The reason this is such a frightening election is that the Constitution’s mechanisms for reining in or ousting a rogue president are in tatters.
We are not supposed to have transformative elections, contests that will forever change our system of government or enable government to orchestrate cultural upheaval. The Constitution is supposed to be our guarantee against that.
A couple of years ago, I wrote a book called Faithless Execution in an attempt to explain this and campaign, in my own small way, for a restoration. The theory I posited was straightforward. Among the greatest fears of those who founded our constitutional republic was that the powerful new office they were creating, the President of the United States, could be a path to authoritarianism and eventual tyranny. Much of the deliberation over the drafting and adoption of the new Constitution was dedicated to ensuring adequate safeguards against that possibility.

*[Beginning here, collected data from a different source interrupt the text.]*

Lemma omap_id_elem {A} (x : A) (l : list (option A)) : x ∈ omap id l → Some x ∈ l.
Proof. rewrite list_elem_of_omap. by intros (o & Ho & E); cbn in E; subst. Qed.

(** A list of values and their indices. *)
Lemma indexed {A B} (f : nat → option B) (i : A → nat) (v : A → B) l :
  (∀ t, t ∈ l → f (i t) = Some (v t)) → map v l = omap f (map i l).
Proof.
  induction l as [|t l IH]; intros Hl; [done|]. cbn [map omap list_omap]. rewrite (Hl t) by left.
  f_equal. apply IH. intros u Hu. apply Hl. by right.
Qed.

Lemma sublist_full {A} (l k : list A) : l `sublist_of` k → (length k ≤ length l)%nat → l = k.
Proof.
  induction 1 as [|x l k Hs IH|x l k Hs IH]; intros Hl; [done| |].
  - f_equal. apply IH. cbn in Hl. lia.
  - apply sublist_length in Hs. cbn in Hl. lia.
Qed.

Section channel.
Context {C H : Type} `{CipherLaws C} `{HmacLaws H}.
Context (fr fr' : frame) (opt_e opt_d : crypto_options C H) (be bd : key_ctx_bi C H).
Context (pe pd : packet_id) (msgs : list (Z * list Z * buffer * buffer)).
Let ctx := kc_encrypt be.
Let form := id_form (kc_cipher ctx) (co_flags opt_e).

Lemma sent_packets :
  peers opt_e opt_d be bd pe pd → frames fr fr' ctx opt_e →
  is_u32 (send_id (pid_send pe)) → is_u32 (send_time (pid_send pe)) →
  send_id (pid_send pe) + Z.of_nat (length msgs) < 4294967296 → Forall (sendable fr ctx opt_e) msgs →
  ∃ ws opt' pins s, encrypt_all fr opt_e msgs = Ret (ws, opt') ∧
    alloc_run form (pid_send pe) (map sent_at msgs) = Ret (pins, s) ∧
    Forall3 (λ m x w, sealed ctx (co_flags opt_e) (Some x) (content w) (payload m)) msgs pins ws.
Proof.
  intros (Ee & _ & De & _ & _ & _ & Epe & _ & _) (Hfr & _ & _ & Hs) Hi Ht Hn Hm.
  by apply (encrypt_all_ok fr ctx opt_e msgs opt_e be pe).
Qed.

(** Every arrival is a copy of one of the packets or unauthenticated. *)
Lemma labelled pins ws arr :
  Forall3 (λ m x w, sealed ctx (co_flags opt_e) (Some x) (content w) (payload m)) msgs pins ws →
  frames fr fr' ctx opt_e → Forall (sendable fr ctx opt_e) msgs →
  Forall (λ a, arriving fr' a ∧ (content a.1.2 ∈ map content ws ∨ ¬ authentic ctx (content a.1.2))) arr →
  ∃ os, Forall2 (arrives fr' ctx (co_flags opt_e)) arr os ∧
    ∀ j x c, Some (j, x, c) ∈ os →
      payload <$> msgs !! j = Some c ∧ pins !! j = Some x ∧
      ∃ w, ws !! j = Some w ∧ content w ∈ map (λ a : Z * buffer * buffer, content a.1.2) arr.
Proof.
  intros H3' (_ & _ & Hps & _) Hm. induction 1 as [|[[now buf] work] arr [Ha Hc] Harr IH].
  { exists []. split; [constructor|]. by intros ? ? ? ?%not_elem_of_nil. }
  destruct IH as (os & Hos & Hl). destruct Ha as (Hnow & Hb & Hne & Hw). cbn [fst snd] in *.
  destruct Hc as [Hc|Hc].
  - apply list_elem_of_fmap in Hc as (w & Ew & Hw'). apply list_elem_of_lookup in Hw' as [j Hj].
    destruct (Forall3_lookup_r _ _ _ _ _ _ H3' Hj) as (m & x & Em & Ex & Hseal).
    exists (Some (j, x, payload m) :: os). split.
    + constructor; [|done]. do 4 (split; [done|]). rewrite Ew. split; [done|].
      rewrite Forall_lookup in Hm. pose proof (Hm j m Em) as Hmj. destruct m as [[[? ?] ?] ?].
      unfold payload. cbn [fst snd]. destruct Hmj as (_ & _ & _ & _ & _ & _ & ? & _). lia.
    + intros k y d [[= -> -> ->]|Hk]%elem_of_cons.
      * rewrite Em. split; [done|]. split; [done|]. exists w. split; [done|]. rewrite <- Ew. left.
      * destruct (Hl k y d Hk) as (? & ? & w' & ? & ?). split; [done|]. split; [done|].
        exists w'. split; [done|]. by right.
  - exists (None :: os). split; [by constructor|]. intros k y d [?|Hk]%elem_of_cons; [done|].
    destruct (Hl k y d Hk) as (? & ? & w' & ? & ?). split; [done|]. split; [done|].
    exists w'. split; [done|]. by right.
Qed.

(** The packets in order, each under its identifier. *)
Lemma in_order_arrivals pins ws arr :
  Forall3 (λ m x w, sealed ctx (co_flags opt_e) (Some x) (content w) (payload m)) msgs pins ws →
  PAYLOAD_SIZE fr ≤ PAYLOAD_SIZE fr' → Forall (sendable fr ctx opt_e) msgs →
  Forall2 (λ w a, arriving fr' a ∧ content a.1.2 = content w) ws arr →
  let os := zip_with (λ m x, Some (0%nat, x, payload m)) msgs pins in
  Forall2 (arrives fr' ctx (co_flags opt_e)) arr os ∧
  omap id os = zip_with (λ m x, (0%nat, x, payload m)) msgs pins ∧
  tested form arr os = zip (map (λ a : Z * buffer * buffer, a.1.1) arr) (map (on_wire form) pins).
Proof.
  intros H3' Hps. revert arr. induction H3' as [|m x w l pins ws Hseal H3' IH]; intros arr Hm Harr.
  { apply Forall2_nil_inv_l in Harr as ->. by split. }
  apply Forall_cons in Hm as [Hm Hl].
  apply Forall2_cons_inv_l in Harr as ([[now buf] work] & arr' & [(Hnow & Hb & Hne & Hw) Ec] & Harr & ->).
  destruct (IH arr' Hl Harr) as (Hos & Eo & Et). cbn [fst snd] in *.
  split; [|split].
  - constructor; [|done]. do 4 (split; [done|]). rewrite Ec. split; [done|].
    destruct m as [[[? ?] ?] ?]. unfold payload. destruct Hm as (_ & _ & _ & _ & _ & _ & ? & _).
    cbn [fst snd]. lia.
  - cbn. by f_equal.
  - unfold tested in *. cbn. by f_equal.
Qed.
End channel.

The Constitution’s aim is to preserve liberty and self-determination. Its prescription for doing so is to constrain government (and thus increase the realm of free, unregulated activity) by limiting and dividing governmental powers. Federal authority was balanced by states that maintained sovereign power. The limited powers delegated to the federal government were divided among three branches, each given sufficient inherent authority that it could not be overwhelmed by the others.